Quem assistiu à apresentação do grupo Favela Força, sob a direção de Fabiano Freitas e Carmen Luz, no TEMPO_Festival, pôde notar que o trabalho do grupo é rarefeito. Não se trata, porém, do sentido negativo do termo, em que a apresentação careceria de algo que a fizesse densa, como se rarefazer fosse uma ação pejorativa e degenerativa. Ao contrário disso.
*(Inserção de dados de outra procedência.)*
(** [Promise.all] over promises that are already created.  In the source
    the sibling calls are all started before the first [await], so their
    calls to the store interleave and the rejection is the first one in
    time; here each promise runs to its end before the next one, in array
    order.  What is stated below about a promise is stated relative to
    its own outcome, not to its place among its siblings. *)
Fixpoint promise_all {A} (ps : list (M A)) : M (list A) :=
  match ps with
  | [] => ret []
  | p :: ps' =>
      fun st =>
        match p st with
        | Ok a st1 =>
            match promise_all ps' st1 with
            | Ok rest st2 => Ok (a :: rest) st2
            | Throw e st2 => Throw e st2
            | Diverge => Diverge
            end
        | Throw e st1 =>
            match promise_all ps' st1 with
            | Ok _ st2 | Throw _ st2 => Throw e st2
            | Diverge => Diverge
            end
        | Diverge => Diverge
        end
  end.

(** [xs.map(f)] where [f] may throw (it does so on the first element
    that throws). *)
Fixpoint map_throw {A B} (f : A -> error + B) (xs : list A) : error + list B :=
  match xs with
  | [] => inr []
  | x :: xs' =>
      match f x with
      | inl e => inl e
      | inr b =>
          match map_throw f xs' with
          | inl e => inl e
          | inr bs => inr (b :: bs)
          end
      end
  end.

(** [strapi.db.query(slug).create({ data })] *)
Definition query_create (slug : string) (data : value) : M entry :=
  fun st =>
    let st1 := mkState (st_heap st) (st_db st)
                 (st_log st ++ [EvCreate slug data (st_heap st)]) in
    match db_create slug data (st_heap st) (st_db st) with
    | (inr e, db') => Ok e (mkState (st_heap st1) db' (st_log st1))
    | (inl err, db') => Throw err (mkState (st_heap st1) db' (st_log st1))
    end.

(** [strapi.db.query(slug).update({ where, data })] *)
Definition query_update (slug : string) (where_ : gmap string value)
    (data : value) : M entry :=
  fun st =>
    let st1 := mkState (st_heap st) (st_db st)
                 (st_log st ++ [EvUpdate slug where_ data (st_heap st)]) in
    match db_update slug where_ data (st_heap st) (st_db st) with
    | (inr e, db') => Ok e (mkState (st_heap st1) db' (st_log st1))
    | (inl err, db') => Throw err (mkState (st_heap st1) db' (st_log st1))
    end.

(** ** The import *)

Definition is_audit (relName : string) : bool :=
  bool_decide (relName ∈ ["createdBy"; "updatedBy"]).

(** [updateOrCreateRelation], with the recursive call to [updateOrCreate]
    as [uoc]. *)
Definition updateOrCreateRelation_with
    (uoc : entry -> string -> value -> M entry)
    (user : entry) (rel : Attribute) (data : value) : M unit :=
  let relName := name rel in
  if is_audit relName then
    let* uid := lift_sum (entry_get user "id") in
    set_prop data relName uid
  else
    let* v := get_prop data relName in
    let* arr := reads (fun h => isArray h v) in
    if truthy v && arr then
      let* v1 := get_prop data relName in
      let* relDatas := reads (fun h => array_elems h v1) in
      let* entries :=
        promise_all (map (fun relData => uoc user (target rel) relData) relDatas) in
      let* ids := lift_sum (map_throw (fun e => entry_get e "id") entries) in
      let* a := new_array ids in
      set_prop data relName a
    else
      let* v2 := get_prop data relName in
      if truthy v2 && typeof_object v2 then
        let* v3 := get_prop data relName in
        let* e := uoc user (target rel) v3 in
        set_prop data relName (js_or (entry_get_opt e "id") VNull)
      else ret tt.

(** Lines 60-77 of the source: the record's own write to the store. *)
Definition upsert (slug : string) (data : value) : M entry :=
  let* id := get_prop data "id" in
  let* whereBuilder :=
    (if truthy id then
       let* id1 := get_prop data "id" in
       ret (ObjectBuilder.extend ObjectBuilder.new {["id" := id1]})
     else ret ObjectBuilder.new) in
  let where_ := ObjectBuilder.get whereBuilder in
  if negb (truthy (default VUndef (where_ !! "id"))) then
    query_create slug data
  else
    let* e := query_update slug where_ data in
    if negb (bool_decide (is_Some e)) then query_create slug data
    else ret e.

Fixpoint updateOrCreate (fuel : nat) (user : entry) (slug : string)
    (data : value) : M entry :=
  match fuel with
  | O => diverge
  | S n =>
      let relations := getModelAttributes slug in
      let processingRelations :=
        map (fun rel => updateOrCreateRelation_with (updateOrCreate n) user rel data)
            relations in
      promise_all processingRelations ;;
      upsert slug data
  end.

Definition updateOrCreateRelation (fuel : nat) :=
  updateOrCreateRelation_with (updateOrCreate fuel).

(** Modelled from the spec: [catchError] of [server/utils] is not among
    the sources.  The spec has each record reconciled "inside an isolating
    boundary": an error raised by the call is captured, not propagated,
    and the outcome is a result with the error and the input it was
    called on; [importData] reads [success], [error] and [args[0]] of it.
    The arguments are kept as they were passed, an object by reference. *)
Definition catchError {A} (fn : value -> M A) (arg : value) : M CatchResult :=
  fun st =>
    match fn arg st with
    | Ok _ st' => Ok (mkCatch true None [arg]) st'
    | Throw e st' => Ok (mkCatch false (Some e) [arg]) st'
    | Diverge => Diverge
    end.

(** The [for ... of] loop of [importData] (lines 28-35). *)
Fixpoint process (fuel : nat) (user : entry) (slug : string)
    (data : list value) : M (list CatchResult) :=
  match data with
  | [] => ret []
  | datum :: rest =>
      let* r := catchError (fun datum => updateOrCreate fuel user slug datum) datum in
      let* processed := process fuel user slug rest in
      ret (r :: processed)
  end.

(** [processed.filter(p => !p.success).map(f => ({error, data: f.args[0]}))] *)
Definition failures_of (processed : list CatchResult) : list ImportDataFailures :=
  map (fun f => mkFailure (cr_error f) (default VUndef (args f !! 0%nat)))
      (filter (fun p => negb (success p) = true) processed).

Definition importData (fuel : nat) (dataRaw : Raw) (slug : string)
    (fmt : format) (user : entry) : M ImportDataRes :=
  let* data := parseInputData fmt dataRaw slug in
  let* processed := process fuel user slug data in
  ret (mkRes (failures_of processed)).

(** The state a computation ends in, if it ends. *)
Definition res_state {A} (r : res DB A) : option (state DB) :=
  match r with
  | Ok _ st | Throw _ st => Some st
  | Diverge => None
  end.

Definition ev_slug (ev : event) : string :=
  match ev with EvCreate s _ _ | EvUpdate s _ _ _ => s end.
Definition ev_data (ev : event) : value :=
  match ev with EvCreate _ d _ | EvUpdate _ _ d _ => d end.
Definition ev_heap (ev : event) : heap :=
  match ev with EvCreate _ _ h | EvUpdate _ _ _ h => h end.

(** *** Records without cycles

    A rank for every location, under which each object and array ranks
    above what it holds; locations not yet in use have rank 1, the rank of
    the arrays of identifiers that the import allocates. *)
Definition is_ref (v : value) : bool :=
  match v with VRef _ => true | _ => false end.

Definition vrank (rk : nat -> nat) (v : value) : nat :=
  match v with VRef l => rk l | _ => 0 end.

Definition cell_elems (c : cell) : list value :=
  match c with CObj _ => [] | CArr es _ => es end.

Definition cell_ranked (rk : nat -> nat) (r : nat) (c : cell) : Prop :=
  0 < r /\
  map_Forall (fun _ v => vrank rk v < r) (cell_props c) /\
  Forall (fun v => vrank rk v < r) (cell_elems c).

Definition ranked (rk : nat -> nat) (h : heap) : Prop :=
  (forall l c, h !! l = Some c -> cell_ranked rk (rk l) c) /\
  (forall l, length h <= l -> rk l = 1).

(** Ranks given as a list, one per location in use, and the test that a
    heap is ranked by them. *)
Definition rank_of (ranks : list nat) (l : nat) : nat := default 1 (ranks !! l).

Definition cell_ranked_b (rk : nat -> nat) (r : nat) (c : cell) : bool :=
  (0 <? r)%nat &&
  bool_decide (map_Forall (fun _ v => vrank rk v < r) (cell_props c)) &&
  forallb (fun v => (vrank rk v <? r)%nat) (cell_elems c).

Definition ranked_b (ranks : list nat) (h : heap) : bool :=
  (length ranks =? length h)%nat &&
  forallb (fun rc => cell_ranked_b (rank_of ranks) (fst rc) (snd rc)) (zip ranks h).

(** A relation field that holds no nested record any more: a value that
    is no object, or an array of such values. *)
Definition resolved (h : heap) (v : value) : Prop :=
  match v with
  | VRef a =>
      exists es p, h !! a = Some (CArr es p) /\
                   Forall (fun x => is_ref x = false) es
  | _ => True
  end.

(** The identifiers the store hands out are not objects. *)
Definition scalar_id (e : entry) : Prop := is_ref (entry_get_opt e "id") = false.

Definition store_scalar_ids : Prop :=
  (forall slug data h db e db',
     db_create slug data h db = (inr e, db') -> scalar_id e) /\
  (forall slug w data h db e db',
     db_update slug w data h db = (inr e, db') -> scalar_id e).

(** ** Notions the properties are stated with *)

(** The heap only grows and the log is only appended to. *)
Definition extends (st st' : state DB) : Prop :=
  length (st_heap st) <= length (st_heap st') /\
  st_log st `prefix_of` st_log st'.

Definition steps {A} (m : M A) : Prop :=
  forall st,
    match m st with
    | Ok _ st' | Throw _ st' => extends st st'
    | Diverge => True
    end.

(** From [h] to [h']: nothing is removed, the cells ranked above [m] are as
    they were, an array keeps its elements and an object stays an object. *)
Definition frame (rk : nat -> nat) (m : nat) (h h' : heap) : Prop :=
  length h <= length h' /\
  (forall l c, m < rk l -> h !! l = Some c -> h' !! l = Some c) /\
  (forall a es p, h !! a = Some (CArr es p) -> exists p', h' !! a = Some (CArr es p')) /\
  (forall a p, h !! a = Some (CObj p) -> exists p', h' !! a = Some (CObj p')).

(** [c], started in a heap ranked by [rk], leaves a ranked heap that
    differs from it only up to rank [m], and its result satisfies [Q].
    Running out of fuel counts as [D]: [False] to show that a computation
    ends, [True] to state what holds if it does. *)
Definition safe (rk : nat -> nat) (D : Prop) {A} (m : nat) (Q : A -> Prop)
    (c : M A) : Prop :=
  forall st, ranked rk (st_heap st) ->
    match c st with
    | Ok a st' =>
        ranked rk (st_heap st') /\ frame rk m (st_heap st) (st_heap st') /\ Q a
    | Throw _ st' =>
        ranked rk (st_heap st') /\ frame rk m (st_heap st) (st_heap st')
    | Diverge => D
    end.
Em Favela Rouge, as principais referências já estão no título do trabalho. De um lado, a Favela: fenômeno urbano e altamente contemporâneo, local de desvios, persistências, visões e residências oblíquas, fonte de inspiração tanto para artistas do asfalto, como Helio Oiticica, quanto para aqueles artistas nascidos e criados no miolo deste modo peculiar de comunidade. No caso aqui descrito, a Favela é identificada: trata-se da Vila Cruzeiro, residência dos artistas e principal fonte de inspiração. A segunda palavra do título, Rouge, aponta para outro conjunto de referências, em especial, o Moulin Rouge (Moinho Vermelho), o Cabaret mais conhecido da França (pintado por Toulose Lautrec), fundado no final do século XIX e levado às telas de cinema no filme homônimo protagonizado por Nicole Kidman.
A articulação entre a Favela e o Cabaré no trabalho do grupo Favela Força não parte de um tratamento equânime dos dois mundos. Na realidade, o Cabaret é inserido no caldeirão cultural dos artistas da Vila Cruzeiro (cujo processo criativo contou também com workshops do grupo de percussão americano STOMP), tornando-se mais um elemento da rede descentralizada e heterogênea que é a Favela. O resultado disso, conferido na apresentação no TEMPO_FESTIVAL, revelou o processo de construção do grupo, em um espetáculo de estrutura aberta e sem elos dramáticos (não se trata de uma história com início, meio e fim). Apesar de não adentrar no terreno ficcional clássico e contar uma história, os próprios artistas atualizam as suas trajetórias no palco, transformando a apresentação em uma afirmação histórica criativa, onde os elementos e os fatos do cotidiano da favela se encontram suspensos de seus contextos originais, adquirindo outros olhares e qualidades.
Diante deste cenário estruturado de acordo com o exercício da liberdade, o que se nota é a suspensão como ato transversal e genuíno do grupo. Durante o espetáculo, suspende-se tudo: o corpo no ar, simulando, em câmera lenta, a queda resultante da bala perdida, ou ainda quando um integrante é carregado por outros; as cadeiras, viradas e reviradas pelos performers durante todo o espetáculo; as botas militares que, ao serem largadas no ar, sofrem o efeito da gravidade e instalam o chão; as pernas e os braços ditando ritmos e produzindo sons. Suspender, neste caso, é uma operação criativa crítica: significa resistir, enfrentar, afirmar, criar, produzir. Esta impressão se torna evidente no momento em que um corpo, após sofrer uma queda provocada por sons de tiros, é suspendido por todos os outros corpos no palco. Ao final do espetáculo, tem-se também o malandro, figura lendária do imaginário carioca, cujos passos desafiam a queda e a horizontalidade. O malandro oscila na verticalidade e seu movimento o faz patinar pelo chão, suspensa que está a figura em seu ritmo e cadência. Trata-se de um desequilíbrio voluntário, decorrente da investigação dos limites do próprio corpo, em que se afirma a instabilidade. Instabilidade do corpo, dos fatos, da história, das notícias, do mundo.
Favela Rouge é, portanto, rarefeito, na medida em que elege como operação crítica a suspensão. Suspender para ver que os limites (asfalto e favela, nacional e estrangeiro, homem e mulher) são tênues, passageiros, quase transparentes. Rarefeito, pois esta qualidade aparece justamente na reinvenção da favela que o grupo realiza no palco. O Favela força sobe ao palco para retirar a densidade de um ar cruelmente pesado ( o ar do dia-a-dia), de modo a revelar para os corpos, do público e dos performers, a possibilidade.